The `[cerebrium.deployment]` section defines core deployment settings.

| Option                              | Type      | Default                | Description                                                                                                  |
| ----------------------------------- | --------- | ---------------------- | ------------------------------------------------------------------------------------------------------------ |
| name                                | string    | required               | Desired app name                                                                                             |
| python\_version                     | string    | "3.12"                 | Python version to use (3.10, 3.11, 3.12)                                                                     |
| disable\_auth                       | boolean   | false                  | Disable default token-based authentication on app endpoints                                                  |
| include                             | string\[] | \["\*"]                | Files/patterns to include in deployment                                                                      |
| exclude                             | string\[] | \[".\*"]               | Files/patterns to exclude from deployment                                                                    |
| shell\_commands                     | string\[] | \[]                    | Commands to run at the end of the build                                                                      |
| pre\_build\_commands                | string\[] | \[]                    | Commands to run before dependencies install                                                                  |
| docker\_base\_image\_url            | string    | "debian:bookworm-slim" | Base Docker image                                                                                            |
| use\_uv                             | boolean   | false                  | Use UV for faster Python package installation                                                                |
| deployment\_initialization\_timeout | integer   | 600 (10 minutes)       | The max time to wait for app initialisation during build before timing out. Value must be between 60 and 830 |

<Info>
  Changes to python\_version or docker\_base\_image\_url trigger full rebuilds since
  they affect the base environment.
</Info>

### UV Package Manager

UV is a fast Python package installer written in Rust that significantly speeds up deployment times. When enabled, UV replaces pip for installing Python dependencies.

<Info>
  UV typically installs packages 10-100x faster than pip, especially beneficial for:

  * Large dependency trees
  * Multiple packages
  * Clean builds without cache
</Info>

**Example with UV enabled:**

```toml theme={null}
[cerebrium.deployment]
use_uv = true
```

### Monitoring UV Usage

Check your build logs for these indicators:

* **UV\_PIP\_INSTALL\_STARTED** - UV is successfully being used
* **PIP\_INSTALL\_STARTED** - Standard pip installation (when `use_uv` is `false`)

<Warning>
  While UV is compatible with most packages, some edge cases may cause build
  failures, such as legacy packages with non-standard metadata.
</Warning>

### Deploying with UV Lock Files

<Info>read only if you're using `pyproject.toml` and `uv.lock`</Info>

Generate your lock file locally. This creates a uv.lock file with exact dependency versions.

```bash theme={null}
# In your project directory with pyproject.toml
uv sync
```

Export your locked dependencies to requirements.txt

```bash theme={null}
uv pip compile pyproject.toml -o requirements.txt
# Or if you want to use the lock file:
uv pip compile uv.lock -o requirements.txt
```

Include in your deployment:

* Ensure requirements.txt is in your project directory
* Deploy with UV enabled

## Runtime Configuration

The `[cerebrium.runtime.custom]` section configures custom web servers and runtime behavior.

| Option                | Type      | Default  | Description                                                                                                       |
| --------------------- | --------- | -------- | ----------------------------------------------------------------------------------------------------------------- |
| port                  | integer   | required | Port the application listens on                                                                                   |
| entrypoint            | string\[] | required | Command to start the application                                                                                  |
| healthcheck\_endpoint | string    | ""       | HTTP path for health checks (empty uses TCP). Failure causes the instance to restart                              |
| readycheck\_endpoint  | string    | ""       | HTTP path for readiness checks (empty uses TCP). Failure ensures the load balancer does not route to the instance |

<Info>
  The port specified in entrypoint must match the port parameter. All endpoints
  will be available at `https://api.aws.us-east-1.cerebrium.ai/v4/{project - id}
      /{app - name}/your/endpoint`
</Info>

## Hardware Configuration

The `[cerebrium.hardware]` section defines compute resources.
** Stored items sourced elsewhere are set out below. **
Lemma loop_entry_spec l o e : counted_loop_entry l o = Some e ->
  exists j, l !! j = Some e /\ take 1 (counted_loop_group_path e) = take 1 (counted_loop_group_path o) /\ take 1 (counted_loop_group_path o) <> [] /\
    forall i x, l !! i = Some x -> take 1 (counted_loop_group_path x) = take 1 (counted_loop_group_path o) -> (j <= i)%nat.
Proof.
  unfold counted_loop_entry. case_bool_decide as E; [done|]. destruct (list_find _ l) as [[j x]|] eqn:El; [|done]. intros [= <-].
  apply list_find_Some in El as (Hj & Hp & Hb). exists j. split_and!; [done | done | done|]. intros i x' Hi Hx.
  destruct (decide (j <= i)%nat); [done|]. by destruct (Hb i x' Hi ltac:(lia)).
Qed.

(** The copy of an input is hoisted to the first operation of the outermost loop of its
    first user, across no opaque kernel, and nobody mutates the input. *)
Lemma hoisted_spec n u us e : _hoisted_input_clone_entry g n (u :: us) = Ok (Some e) ->
  exists j k p o, ops !! j = Some p /\ get_name p = e /\ ops !! k = Some o /\ get_name o = u /\ (j <= k)%nat /\
    take 1 (group_path p) = take 1 (group_path o) /\ take 1 (group_path o) <> [] /\
    (forall i x, ops !! i = Some x -> opaque_kernel x = true -> (j <= i)%nat -> (k < i)%nat) /\
    (forall x, x ∈ ops -> mutates n x = false).
Proof.
  unfold _hoisted_input_clone_entry. destruct (last (u :: us)) as [z|]; [|done]. intros H. apply bind_Ok in H as (first & Hf & H).
  destruct (counted_loop_entry _ _) as [le|] eqn:El; [|done]. destruct (existsb (mutates n) ops) eqn:Em; [done|].
  apply bind_Ok in H as (p & Hp & H). apply bind_Ok in H as (start & Hs & H). apply bind_Ok in H as (fu & Hu & H). apply bind_Ok in H as (ext & Hext & H).
  destruct ext; [done|]. apply bind_Ok in H as (sev & _ & H). destruct sev; [done|]. apply bind_Ok in H as (fin & _ & H). apply bind_Ok in H as (i & _ & H).
  destruct (_ && _); [done|]. injection H as <-.
  apply loop_entry_spec in El as (j & Hj & Hpath & Hne & Hmin). rewrite list_lookup_fmap in Hj. destruct (ops !! j) as [p'|] eqn:Ej; [|done]. injection Hj as <-.
  apply named_op_Ok in Hp as [[jp Hjp]%list_elem_of_lookup Ep]. pose proof (op_position g Hg _ _ _ _ Ej Hjp Ep) as ->. rewrite Ej in Hjp. injection Hjp as ->.
  apply position_Ok in Hs as (j' & q & Hq & Eq & ->). pose proof (op_position g Hg _ _ _ _ Ej Hq Eq) as ->.
  apply position_Ok in Hu as (k & o & Hk & Ek & ->).
  apply named_op_Ok in Hf as [[k' Hk']%list_elem_of_lookup Ef]. assert (get_name o = get_name first) as Eo by congruence.
  pose proof (op_position g Hg _ _ _ _ Hk' Hk Eo) as ->. rewrite Hk in Hk'. injection Hk' as ->.
  assert ((j <= k')%nat) as Hle by (apply (Hmin k' (lower_op first)); [by rewrite list_lookup_fmap, Hk | done]).
  exists j, k', p, first. split_and!; [done | done | done | done | done | done | done | |].
  - intros i' x Hi' Hop Hji. destruct (decide (k' < i')%nat) as [|Hge]; [done|]. exfalso. unfold _extern_kernel_in_live_range in Hext.
    apply bind_Ok in Hext as (l & Hl & [= Hex]). apply not_true_iff_false in Hex. apply Hex, existsb_exists. exists x.
    split; [|exact Hop]. apply list_elem_of_In. eapply py_map_op_at; [exact Hl | | by apply op_at_lookup].
    apply (live_range_spec _ (Z.of_nat j) (Z.of_nat k')); [| | lia]; apply list_elem_of_fmap;
      [exists 0%nat; split; [lia | apply elem_of_seq; lia] | exists (k' - j)%nat; split; [lia | apply elem_of_seq; lia]].
  - intros x Hx. apply not_true_iff_false. intros E. apply not_true_iff_false in Em. apply Em, existsb_exists. exists x. split; [by apply list_elem_of_In | done].
Qed.
End hoisted.

(** Before which operation the copy of an input runs. *)
Definition clone_entry (g : graph) (n : string) : Z :=
  match _hoisted_input_clone_entry g n (get_name <$> dget_or [] (get_buffer_users g) n) with
  | Ok (Some e) => match position (graph_operations g) e with Ok i => i | Raise _ => first_access g n end
  | _ => first_access g n
  end.

(** ** Allocations without relayouts *)

Section allocated.
Context (plan : Z -> Z -> list LifetimeBoundBuffer -> res (list LifetimeBoundBuffer)) `{!LayoutSolver plan}.
Context (C : config) (F : graph_facts) (supports_paired : bool) (size : Z).
Context (collect : graph -> list LXRelayoutPlan) (materialized : graph -> bool).
Context (passes : list (graph -> graph)) (g0 : graph) (given : option (list LXRelayoutPlan)).

#[local] Notation g := (foldl (fun g p => p g) g0 passes).
#[local] Notation given' := (if bool_decide (passes = []) then given else None).
#[local] Notation ops := (graph_operations g).

Context (Hg : wf_graph g).
Context (Hnone : supports_paired = true -> relayouts_to_plan C collect materialized g given' = Ok []).

Lemma alone_prepared bufs : _prepare_buffers C F supports_paired collect materialized g given' = Ok bufs ->
  exists ov v0 v mem reasons gen0, generation C F g [] bufs ov v0 v mem reasons gen0.
Proof.
  unfold _prepare_buffers. intros H. apply (generate_buffers_Ok _ _ _ _ _ Hg). destruct supports_paired; cbn [negb] in H; [|done].
  rewrite Hnone in H by done. cbn [mbind res_bind] in H. apply bind_Ok in H as (gen & Hgen & H). rewrite Hgen. rewrite <- H. symmetry. apply append_alone.
  destruct (generate_buffers_Ok _ _ _ _ _ Hg Hgen) as (ov & v0 & v & mem & reasons & gen0 & G).
  intros b Hb. by destruct (generated_fresh _ _ _ _ _ _ _ _ _ _ _ b G Hb) as [-> _].
Qed.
| Option     | Type    | Default     | Description                           |
| ---------- | ------- | ----------- | ------------------------------------- |
| cpu        | float   | required    | Number of CPU cores                   |
| memory     | float   | required    | Memory allocation in GB               |
| compute    | string  | "CPU"       | Compute type (CPU, AMPERE\_A10, etc.) |
| gpu\_count | integer | 0           | Number of GPUs                        |
| provider   | string  | "aws"       | Cloud provider                        |
| region     | string  | "us-east-1" | Deployment region                     |

<Warning>
  Memory refers to RAM, not GPU VRAM. Ensure sufficient memory for your
  workload.
</Warning>

## Scaling Configuration

The `[cerebrium.scaling]` section controls auto-scaling behavior.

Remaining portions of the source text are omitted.